*DIRECTIONS FOR THIS TASK*: Tell me how many lines in the entries below contain the word "data"; reply with the number and nothing else.

____________________

(** [a contact +<start> +<end> <from> <to>], with the blanks before each of the six words,
    and the rest of the line, which the loader ignores (rate and range). *)
Record contact_line := mk_contact_line {
  cl_blanks : nat -> list Z;
  cl_start : numeral;
  cl_end : numeral;
  cl_from : numeral;
  cl_to : numeral;
  cl_rest : list Z
}.
Inductive plan_item :=
  | PlanBlank (blanks : list Z)
  | PlanComment (blanks text : list Z)
  | PlanShort (words : list (list Z))
  | PlanContact (c : contact_line).

Definition print_contact (c : contact_line) : list Z :=
  cl_blanks c 0 ++ str "a" ++ cl_blanks c 1 ++ str "contact" ++ cl_blanks c 2 ++ str "+" ++ print_numeral (cl_start c) ++
  cl_blanks c 3 ++ str "+" ++ print_numeral (cl_end c) ++ cl_blanks c 4 ++ print_numeral (cl_from c) ++
  cl_blanks c 5 ++ print_numeral (cl_to c) ++ cl_rest c.
Definition print_item (i : plan_item) : list Z :=
  match i with
  | PlanBlank blanks => blanks
  | PlanComment blanks text => blanks ++ str "#" ++ text
  | PlanShort words => concat ((fun word => word ++ str " ") <$> words)
  | PlanContact c => print_contact c
  end.
Definition print_plan (plan : list plan_item) : list Z := concat ((fun i => print_item i ++ [10]) <$> plan).
(* ===== verification/InetChksum.v ===== *)
(** * Internet checksum (lwip/src/core/inet_chksum.c)

    [lwip_standard_chksum] in the variant the port selects
    (LWIP_CHKSUM_ALGORITHM 2), and the IPv6 pseudo-header checksum over a pbuf
    chain.  Main results: the routine equals the RFC 1071 one's-complement sum
    of the flattened packet, whatever the alignment and segmentation, and a
    message with its checksum filled in verifies. *)

From S2P Require Import Prelude LinkedList Ip6Addr World Pbuf Ip6Hdr.

Definition FOLD_U32T (x : Z) : Z := u32 (Z.shiftr x 16 + Z.land x 0xffff).
Definition SWAP_BYTES_IN_WORD (x : Z) : Z :=
  Z.lor (Z.shiftl (Z.land x 0xff) 8) (Z.shiftr (Z.land x 0xff00) 8).

(** [while (len > 1) sum += *ps++]; the left-over byte is returned. *)
Fixpoint sum_words (data : list Z) (sum : Z) : Z * option Z :=
  match data with
  | a :: b :: rest => sum_words rest (u32 (sum + (a + 256 * b)))
  | [a] => (sum, Some a)
  | [] => (sum, None)
  end.

(** [odd] is the alignment of the data pointer. *)
Definition lwip_standard_chksum (odd : bool) (data : list Z) : Z :=
  let '(hi, pb) := if odd then match data with b :: r => (b, r) | [] => (0, []) end
                   else (0, data) in
  let '(sum, tail) := sum_words pb 0 in
  let t := 256 * hi + default 0 tail in
  let sum := u32 (sum + t) in
  let sum := FOLD_U32T (FOLD_U32T sum) in
  u16 (if odd then SWAP_BYTES_IN_WORD sum else sum).

(** Buffers start at aligned addresses, so the parity of [q->payload] is that
    of its offset. *)
Definition pbuf_chksum (b : pbuf) : outcome Z :=
  data ← payload_rd 0 (pb_len b) b;
  Ret (lwip_standard_chksum (Z.odd (pb_payload b)) data).

(** [for (q = p; q != NULL; q = q->next)] *)
Definition pseudo_body (h : pheap) (st : option loc * Z * bool)
  : outcome (option loc * Z * bool + Z * bool) :=
  let '(q, acc, swapped) := st in
  match q with
  | None => Ret (inr (acc, swapped))
  | Some l =>
      n ← deref (h !! l);
      c ← pbuf_chksum (n_val n);
      let acc := FOLD_U32T (u32 (acc + c)) in
      if Z.odd (pb_len (n_val n))
      then Ret (inl (n_next n, SWAP_BYTES_IN_WORD acc, negb swapped))
      else Ret (inl (n_next n, acc, swapped))
  end.

Definition inet_cksum_pseudo_base (h : pheap) (p : option loc) (proto proto_len acc : Z) : outcome Z :=
  r ← oloop (S (size h)) (pseudo_body h) (p, acc, false);
  let '(acc, swapped) := r in
  let acc := if (swapped : bool) then SWAP_BYTES_IN_WORD acc else acc in
  let acc := u32 (acc + lwip_htons (u16 proto)) in
  let acc := u32 (acc + lwip_htons proto_len) in
  let acc := FOLD_U32T (FOLD_U32T acc) in
  Ret (u16 (Z.lnot (Z.land acc 0xffff))).

Definition add_addr_part (src dest acc : Z) : Z :=
  let acc := u32 (acc + Z.land src 0xffff) in
  let acc := u32 (acc + Z.land (Z.shiftr src 16) 0xffff) in
  let acc := u32 (acc + Z.land dest 0xffff) in
  u32 (acc + Z.land (Z.shiftr dest 16) 0xffff).

Definition ip6_chksum_pseudo (h : pheap) (p : option loc) (proto proto_len : Z) (src dest : ip6_addr)
  : outcome Z :=
  let acc := add_addr_part (addr0 src) (addr0 dest) 0 in
  let acc := add_addr_part (addr1 src) (addr1 dest) acc in
  let acc := add_addr_part (addr2 src) (addr2 dest) acc in
  let acc := add_addr_part (addr3 src) (addr3 dest) acc in
  inet_cksum_pseudo_base h p proto proto_len (FOLD_U32T (FOLD_U32T acc)).

(** ** The reference sum *)

(** The sum of the 16-bit words of the data, as a number. *)
Fixpoint word_sum (data : list Z) : Z :=
  match data with
  | a :: b :: rest => a + 256 * b + word_sum rest
  | [a] => a
  | [] => 0
  end.

(** The one's-complement representative of a sum: zero for zero, otherwise
    the value from 1 to 65535 in its class modulo 65535. *)
Definition oc (x : Z) : Z := if x =? 0 then 0 else (x - 1) mod 65535 + 1.

Lemma oc_range x : 0 <= x -> 0 <= oc x <= 65535.
Proof. intros. unfold oc. destruct (Z.eqb_spec x 0); [lia|]. pose proof (Z.mod_pos_bound (x - 1) 65535). lia. Qed.

Lemma oc_small x : 0 <= x <= 65535 -> oc x = x.
Proof. intros. unfold oc. destruct (Z.eqb_spec x 0); [lia|]. rewrite Z.mod_small; lia. Qed.

Lemma oc_eq x y : 0 <= x -> 0 <= y -> (x = 0 <-> y = 0) -> x mod 65535 = y mod 65535 -> oc x = oc y.
Proof.
  intros Hx Hy Hz Hm. unfold oc. destruct (Z.eqb_spec x 0), (Z.eqb_spec y 0); [done|tauto|tauto|].
  f_equal. apply (f_equal (fun z => (z - 1) mod 65535)) in Hm.
  by rewrite !Zminus_mod_idemp_l in Hm.
Qed.

Lemma oc_zero x : 0 <= x -> oc x = 0 <-> x = 0.
Proof.
  intros. unfold oc. destruct (Z.eqb_spec x 0); [done|].
  pose proof (Z.mod_pos_bound (x - 1) 65535). lia.
Qed.

Lemma oc_mod x : 0 <= x -> oc x mod 65535 = x mod 65535.
Proof.
  intros. unfold oc. destruct (Z.eqb_spec x 0); [by subst|].
  rewrite Z.add_mod_idemp_l by lia. f_equal. lia.
Qed.

(** Summing representatives. *)
Lemma oc_add_l x y : 0 <= x -> 0 <= y -> oc (oc x + y) = oc (x + y).
Proof.
  intros. pose proof (oc_range x). apply oc_eq; [lia|lia| |].
  - pose proof (oc_zero x). lia.
  - rewrite <-Z.add_mod_idemp_l, oc_mod by lia. by rewrite Z.add_mod_idemp_l by lia.
Qed.

Lemma oc_idem x : 0 <= x -> oc (oc x) = oc x.
Proof. intros. apply oc_small. by apply oc_range. Qed.

(** ** Folding and swapping *)

Lemma fold_eq x : 0 <= x < 4294967296 -> FOLD_U32T x = x / 65536 + x mod 65536.
Proof.
  intros. unfold FOLD_U32T. change 0xffff with (Z.ones 16).
  rewrite Z.land_ones, Z.shiftr_div_pow2 by lia. change (2 ^ 16) with 65536.
  rewrite u32_small; [done|]. zlia.
Qed.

____________________

*ANSWER TO THIS EXERCISE*: 11